The book’s subtitle combines with the flyer that came along with the book to make me not want to read this volume.

First – and least importantly – books that pander to current obsessions immediately raise my suspicions about such books’ quality. People today – and especially those on the political left – are obsessed with inequalities in monetary wealth and income. Yet my experience when reading these modern descriptions and complaints about such inequality is that the complainers are often very careless with the statistics they report, and surprisingly shallow in their attempted explanations of why such inequalities matter.

I continue to be at a loss to understand why I should care that Jeff Bezos’s monetary income and wealth are magnitudes larger than my own or that of most other Americans. Did Mr. Bezos steal all or some of his wealth? If so, the problem is with his manner of acquiring his fortune and not with the size of his fortune relative to that of anyone else or group of anyone elses. But if, as I’m pretty sure is true, Mr. Bezos created his wealth, what’s the problem? I see no problem.

Second, behold this passage in the book’s flyer (which I assume reflects accurately Pistor’s attitude toward capital and wealth):

What is it, exactly, that transforms mere wealth into an asset that automatically creates more wealth?
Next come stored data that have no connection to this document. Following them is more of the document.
(* ===== verification/SuiInbox.v ===== *)
(** [crates/sui/src/{inbox,state_root,peers}.rs]: typed readers over Sui
    objects, reached through the transport trait, and the window-change
    transactions. *)

From S2P Require Import Prelude Text Codec Disk Core Wire Contract Sui.
Local Open Scope string_scope.
Local Open Scope list_scope.
Local Open Scope N_scope.

(** ** Errors and the transport *)

Inductive InboxError :=
| InboxRpc (msg : string)
| InboxNotFound (msg : string)
| InboxParse (msg : string).
#[global] Instance InboxError_eq_dec : EqDecision InboxError.
Proof. solve_decision. Defined.
Definition inbox_error_text (e : InboxError) : string :=
  match e with
  | InboxRpc m => "rpc error: " +:+ m
  | InboxNotFound m => "object not found: " +:+ m
  | InboxParse m => "parse error: " +:+ m
  end.

(** The read boundary the readers are written against. *)
Class InboxTransport (W : Type) := {
  tr_object_contents : Address → M W InboxError (list byte);
  tr_field_contents : Address → N → M W InboxError (option (list byte))
}.

(** The production transport reads through [Sui]'s helpers; the error text
    tells a missing object from a failed call. *)
Section SuiTransport.
Context {W PrivKey Tx TxSig : Type} `{SuiSdk} `{SuiRpc W PrivKey Tx TxSig} (url : string).

Definition classify_read_error (e : SettlementError) : InboxError :=
  match e with
  | Execution msg =>
      if str_contains "not found" msg || str_contains "no contents" msg then InboxNotFound msg
      else InboxRpc (settlement_error_text e)
  | _ => InboxRpc (settlement_error_text e)
  end.

Definition SuiInboxTransport : InboxTransport W := {|
  tr_object_contents id := errM classify_read_error (object_contents url id "inbox");
  tr_field_contents table key :=
    errM (λ e, InboxRpc (settlement_error_text e)) (field_contents url table key)
|}.
End SuiTransport.

(** ** Inbox status and pending transactions *)

Record InboxStatus := mk_InboxStatus {
  next_nonce : N;
  included_count : N;
  last_settled_ts : N;
  pending_table_uid : Address
}.
Record PendingTx := mk_PendingTx { deadline_ms : N; tx_bytes : list byte }.
#[global] Instance PendingTx_eq_dec : EqDecision PendingTx.
Proof. solve_decision. Defined.

Definition InboxBcs : Type := Address * N * N * N * TableBcs.
Definition FieldPendingBcs : Type := Address * N * (N * list byte).
Definition FieldU64Bcs : Type := Address * N.
Definition FieldWindowBcs : Type := Address * (N * N).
Automatically creates more wealth!!! Is she serious? I suspect that she is. After all, even some economists – most notably of late, Thomas Piketty – have such a view of capital. Yet no view of capital could be more distorted and mistaken.
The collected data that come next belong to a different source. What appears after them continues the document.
(** Two polls a quiet interval apart finish a claimed rotation. *)
Lemma polls_converge w :
  inv w → Rotation.authority (settlement w.1) = staged →
  let w' := poll active staged Runs (tick RETIRE_QUIET (poll active staged Runs w)) in
  signer w'.1 = staged ∧ settlement w'.1 = vault w'.1 ∧
  Rotation.authority (settlement w'.1) = staged ∧ Rotation.prev (settlement w'.1) = None.
Proof using Hne.
  intros Hi Ha. pose proof (poll_inv Runs w Hi) as Hi1. destruct (poll_adopts w Hi Ha) as [Ha1 [a Hg1]].
  set (w1 := poll active staged Runs w) in *.
  assert (inv (tick RETIRE_QUIET w1)) as Hi2.
  { destruct Hi1 as [I1 I2 I3 I4 I5]. split; cbn; try done. intros b Hb. specialize (I3 b Hb). lia. }
  destruct (poll_retires (tick RETIRE_QUIET w1) Hi2 Ha1) as (E1 & E2 & E3).
  - by eexists.
  - unfold retire_ready; cbn. rewrite Hg1. apply N.leb_le.
    rewrite (i_quiet _ Hi1). pose proof (i_guard _ Hi1 a Hg1). lia.
  - intros w'. split; [done|]. split; [|done]. symmetry. apply i_agree. by apply poll_inv.
Qed.
End facts.
End RotationFacts.

(** A rotation never cuts off the running node.  In every state the system
    reaches, through any requests, delays, failed and silently executed
    transactions and restarts before completion, both objects have the same authority, one of the two keys;
    the node's signer may act on them, or it is the old key whose grace window
    ran out while the node did not poll; and the previous authority is only
    ever gone when the signer is the authority. *)
Theorem rotation_never_strands active staged n w :
  active ≠ staged → rtc (RotationSystem.step active staged) (RotationSystem.start active n) w →
  let st := RotationSystem.settlement w.1 in
  RotationSystem.vault w.1 = st ∧
  (Rotation.authority st = active ∨ Rotation.authority st = staged) ∧
  (Rotation.may_act st (RotationSystem.now w.1) (RotationSystem.signer w.1) = true ∨
   RotationSystem.signer w.1 = active ∧
   ∃ u, Rotation.prev st = Some (Rotation.mk_prev active u) ∧ u < RotationSystem.now w.1) ∧
  (Rotation.prev st = None → RotationSystem.signer w.1 = Rotation.authority st).
Proof.
  intros Hne Hr. exact (RotationFacts.inv_in_charge active staged w (RotationFacts.reachable_inv active staged Hne w n Hr)).
Qed.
This view of capital is astonishingly superficial. It sees only the surface and is blind to the vast and complex economic forces at work that result in some capitals both creating wealth and, in the process, destroying wealth.
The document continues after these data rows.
(* ===== verification/Tracker.v ===== *)
(** [crates/node/src/inbox.rs]: the sequencer's force-inclusion tracker, its
    poller, the settlement gate, and the settle call that goes through them
    (with [retry_with_backoff] of [runner.rs]). *)

From S2P Require Import Prelude Text Codec Disk Core Store Wire Contract Sui SuiInbox Deadline.
From S2P Require Import JsonValue L2Rpc Config.
Local Open Scope string_scope.
Local Open Scope list_scope.
Local Open Scope N_scope.

Definition INCLUSION_WINDOW_MS : N := DEFAULT_WINDOW_MS.

Definition deadline_blocks_for (window_ms block_time_ms : N) : N :=
  div_ceil window_ms (N.max block_time_ms 1).

Inductive TrackerError :=
| TTransport (e : InboxError)
| TStore (e : StoreError)
| TCorrupt (msg : string).

Definition tracker_error_text (e : TrackerError) : string :=
  match e with
  | TTransport e => "inbox transport: " +:+ inbox_error_text e
  | TStore e => "inbox store: " +:+ store_error_text e
  | TCorrupt m => "corrupt inbox record: " +:+ m
  end.

Inductive HaltCheck :=
| Clear
| Halt (nonce deadline_height next_height : N).
#[global] Instance HaltCheck_eq_dec : EqDecision HaltCheck.
Proof. solve_decision. Defined.

Record TrackedSubmission := mk_tracked {
  ts_nonce : N;
  ts_tx_bytes : list byte;
  ts_tx_hash : array 32;
  ts_deadline_ms : N;
  ts_deadline_height : N;
  ts_first_seen_height : N
}.

(** The tracker; its [deadline_blocks] is an atomic shared by every task, so
    it lives in the world. *)
Record InboxTracker := mk_tracker {
  tr_inbox : Address;
  tr_store : InboxStore.t;
  tr_block_time_ms : N;
  tr_window_package : option Address
}.
Class HasBudget (W : Type) := { deadline_blocks : W → N; set_deadline_blocks : N → W → W }.

(** [a..b] *)
Definition range (a b : N) : list N := (λ i, a + N.of_nat i) <$> seq 0 (N.to_nat (b - a)).

(** ** Stored hex *)

Section StoredHex.
Context `{Hex}.

Definition decode_tx_bytes (hex_bytes : string) : result TrackerError (list byte) :=
  map_err (λ e, TCorrupt ("invalid hex tx payload: " +:+ e))
    (hex_decode (trim_start_matches "0x" hex_bytes)).
Definition parse_tx_hash (hex_hash : string) : result TrackerError (array 32) :=
  bytes ← decode_tx_bytes hex_hash;
  ok_or (try_into_array 32 bytes)
    (TCorrupt ("tx hash must be 32 bytes, got " +:+ fmt_dec (N.of_nat (length bytes))
               +:+ ": " +:+ hex_hash)).

(** [format!("{tx_hash:#x}")] *)
Definition fmt_hash (h : array 32) : string := "0x" +:+ hex_encode (arr_bytes h).
End StoredHex.

Definition record_hash (r : InboxStore.NonceRecord) : string :=
  match r with InboxStore.Submitted _ _ _ h _ | InboxStore.Included _ h => h end.

(** ** The tracker's operations *)

Section Tracker.
Context {W : Type} `{InboxTransport W} `{HasDisk W} `{HasBudget W} `{SuiSdk} `{Hex} `{Hashes}.
Context `{Json InboxStore.InboxFile} `{Bcs InboxBcs} `{Bcs FieldPendingBcs} `{Bcs FieldU64Bcs}
  `{Bcs FieldWindowBcs} `{Bcs ClockBcs}.
Abbreviation Op := (M W TrackerError).

Definition transport {A} (m : M W InboxError A) : Op A := errM TTransport m.
Definition stored {A} (m : M disk StoreError A) : Op A := errM TStore (on_disk m).

(** Any failed read keeps the previous budget. *)
Definition refresh_window (t : InboxTracker) : Op unit :=
  match tr_window_package t with
  | None => mret tt
  | Some package =>
      clock ← tryM (bytes ← tr_object_contents SUI_CLOCK_ID; lift (parse_clock bytes));
      match clock with
      | Err _ => mret tt
      | Ok now =>
          view ← tryM (SuiInbox.window (mk_InboxReader (tr_inbox t)) package now);
          match view with
          | Err _ => mret tt
          | Ok v => modM (set_deadline_blocks
                            (deadline_blocks_for (effective_ms v) (tr_block_time_ms t)))
          end
      end
  end.

(** One nonce of [sync]'s loop: [None] when there is nothing to report. *)
Definition sync_one (t : InboxTracker) (tracked : gmap N InboxStore.NonceRecord) (table : Address)
    (at_height deadline_height nonce : N) : Op (option TrackedSubmission) :=
  match tracked !! nonce with
  | Some _ => mret None
  | None =>
      entry ← transport (tr_field_contents table nonce);
      match entry with
      | None => mret None
      | Some bytes =>
          pending ← lift (map_err TTransport (parse_pending_tx bytes));
          let tx := SuiInbox.tx_bytes pending in
          let tx_hash := keccak256 tx in
          stored (InboxStore.record_submitted (tr_store t) nonce deadline_height
                    (SuiInbox.deadline_ms pending) at_height (fmt_hash tx_hash) (hex_encode tx));;
          mret (Some (mk_tracked nonce tx tx_hash (SuiInbox.deadline_ms pending) deadline_height
                        at_height))
      end
  end.

Fixpoint sync_loop (t : InboxTracker) (tracked : gmap N InboxStore.NonceRecord) (table : Address)
    (at_height deadline_height : N) (nonces : list N) : Op (list TrackedSubmission) :=
  match nonces with
  | [] => mret []
  | n :: ns =>
      o ← sync_one t tracked table at_height deadline_height n;
      rest ← sync_loop t tracked table at_height deadline_height ns;
      mret (match o with Some s => s :: rest | None => rest end)
  end.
There was nothing automatic, for example, about Bezos’s Amazon. The creation of Bezos’s wealth required his creativity, risk taking, and very hard and sustained work. And the creation of this wealth arose only because Bezos figured out how to better serve hundreds of millions of ordinary consumers. In the process, Bezos’s creation of his wealth destroyed a great deal of the wealth of others retailers. Eventually, much of the value of Amazon will itself be destroyed by the competitive entrepreneurial process of creative destruction.

This Piketty-Pistor view of wealth creation is akin to a view, say, of a moving locomotive and, seeing only the currently moving locomotive, concluding that this movement is “automatic.” Unseen are the moving engine parts, the fuel being pumped into the engine, the gears and transmission and engine-cooling system and hoses and wires and the locomotive’s designers and financiers and assembly workers and maintenance workers and the man or woman who is actually driving of the giant machine. Countless human actions in the past and present are necessary to make a locomotive travel down a track, none of which was or is “automatic.”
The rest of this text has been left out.